当前位置:网站首页>Fundamentals of machine learning Bayesian analysis-14
Fundamentals of machine learning Bayesian analysis-14
2022-07-28 12:52:00 【gemoumou】
Bayesian analysis



















Bayes -iris
# Import algorithm package and data set
import numpy as np
from sklearn import datasets
from sklearn.model_selection import train_test_split
from sklearn.metrics import classification_report,confusion_matrix
from sklearn.naive_bayes import MultinomialNB,BernoulliNB,GaussianNB
# Load data
iris = datasets.load_iris()
x_train,x_test,y_train,y_test = train_test_split(iris.data, iris.target)
mul_nb = GaussianNB()
mul_nb.fit(x_train,y_train)

print(classification_report(mul_nb.predict(x_test),y_test))

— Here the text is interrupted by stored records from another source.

(* ===== verification/FanRun.v ===== *)
(** * The fanotify example from start to exit

    [Fanotify] has the program and its theorems on one buffer of events; here the whole run of
    [main] is related to what the kernel delivered: the events of all reads, in order,
    are what the program answers and closes. *)

From Stdlib Require Import ZArith Lia ssreflect.
From stdpp Require Import base list numbers strings.
From S2P Require Import Prelude CString Bytes Fanotify.

Open Scope Z_scope.

(** ** Specification *)

Section spec.
Context `{Sy : FanSys}.

(** What the program does to the kernel's requests: an answer or a close. *)
Definition act (c : call) : option ((Z * Z) + Z) :=
  match c with Write _ f r => Some (inl (f, r)) | Close f => Some (inr f) | _ => None end.

Definition acts (tr : list call) : list ((Z * Z) + Z) := omap act tr.

(** What an event asks for: the answer of a permission event, then the close. *)
Definition duties (m : metadata) : list ((Z * Z) + Z) := (inl <$> answering m) ++ (inr <$> closing m).

(** The events that the [n]-th call delivers if it is a read. *)
Definition batch (n : nat) (c : call) : list metadata :=
  match c with
  | Read _ =>
      let r := Z.to_nat (sys_result n c) in parse r (take r (sys_bytes n))
  | _ => []
  end.

(** The events delivered by the calls [tr], the first of which is number [n]. *)
Fixpoint delivered (n : nat) (tr : list call) : list metadata :=
  match tr with
  | [] => []
  | c :: tr => batch n c ++ delivered (S n) tr
  end.

(** The descriptor of the group fits into an fd_set; reads fit into the buffer, deliver the bytes they count
    and events with descriptors; from call [N] on the group is closed and no signal arrives. *)
Record session (N : nat) : Prop := {
  ses_fd n a b : sys_result n (Init a b) < FD_SETSIZE;
  ses_fits n f : sys_result n (Read f) <= 4096;
  ses_bytes n f : sys_result n (Read f) <= Z.of_nat (length (sys_bytes n));
  ses_fds n f : Forall (λ m, 0 <= fd m) (batch n (Read f));
  ses_end n f : (N ≤ n)%nat → sys_result n (Read f) <= 0;
  ses_signals n : (N ≤ n)%nat → sys_errno n ≠ EINTR;
}.

(** Everything delivered by [tr] was served when the program goes on, and a part of it, in
    the same order, when it fails. *)
Definition served (ok : bool) (n : nat) (tr : list call) : Prop :=
  if ok then acts tr = concat (duties <$> delivered n tr)
  else acts tr `prefix_of` concat (duties <$> delivered n tr).

End spec.

(** ** Lemmas *)

Section proofs.
Context `{Sy : FanSys}.

Lemma acts_app t1 t2 : acts (t1 ++ t2) = acts t1 ++ acts t2.
Proof. apply omap_app. Qed.

Lemma delivered_app n t1 t2 : delivered n (t1 ++ t2) = delivered n t1 ++ delivered (n + length t1) t2.
Proof.
  revert n. induction t1 as [|c t1 IH]; intros n; simpl; [by rewrite Nat.add_0_r|].
  rewrite IH -app_assoc. do 3 f_equal. lia.
Qed.

Lemma acts_writes tr : closes tr = [] → acts tr = inl <$> writes tr.
Proof. induction tr as [|[] tr IH]; simpl; intros H; try done; rewrite ?IH //. Qed.

Lemma acts_closes tr : writes tr = [] → acts tr = inr <$> closes tr.
Proof. induction tr as [|[] tr IH]; simpl; intros H; try done; rewrite ?IH //. Qed.

Lemma handled_acts m tr : handled m tr → acts tr = duties m.
Proof.
  intros (t1 & t2 & -> & Hw1 & Hc1 & Hw2 & Hc2).
  by rewrite acts_app acts_writes // acts_closes // Hw1 Hc2.
Qed.

Lemma failed_acts m tr : failed m tr → acts tr `prefix_of` duties m.
Proof.
  intros [[Hc [Hw|Hw]]|H]; [..|by rewrite (handled_acts _ _ H)].
  - rewrite acts_writes // Hw. apply prefix_nil.
  - rewrite acts_writes // Hw. apply prefix_app_r. done.
Qed.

Bayes - News classification
from sklearn.datasets import fetch_20newsgroups
from sklearn.model_selection import train_test_split
news = fetch_20newsgroups(subset='all')
print(news.target_names)
print(len(news.data))
print(len(news.target))

print(len(news.target_names))

news.data[0]

print(news.target[0])
print(news.target_names[news.target[0]])

x_train,x_test,y_train,y_test = train_test_split(news.data,news.target)
# train = fetch_20newsgroups(subset='train')
# x_train = train.data
# y_train = train.target
# test = fetch_20newsgroups(subset='test')
# x_test = test.data
# y_test = test.target

from sklearn.feature_extraction.text import CountVectorizer
texts=["dog cat fish","dog cat cat","fish bird", 'bird']
cv = CountVectorizer()
cv_fit=cv.fit_transform(texts)
#
print(cv.get_feature_names())
print(cv_fit.toarray())
print(cv_fit.toarray().sum(axis=0))

from sklearn import model_selection
from sklearn.naive_bayes import MultinomialNB
cv = CountVectorizer()
cv_data = cv.fit_transform(x_train)
mul_nb = MultinomialNB()
scores = model_selection.cross_val_score(mul_nb, cv_data, y_train, cv=3, scoring='accuracy')
print("Accuracy: %0.3f" % (scores.mean()))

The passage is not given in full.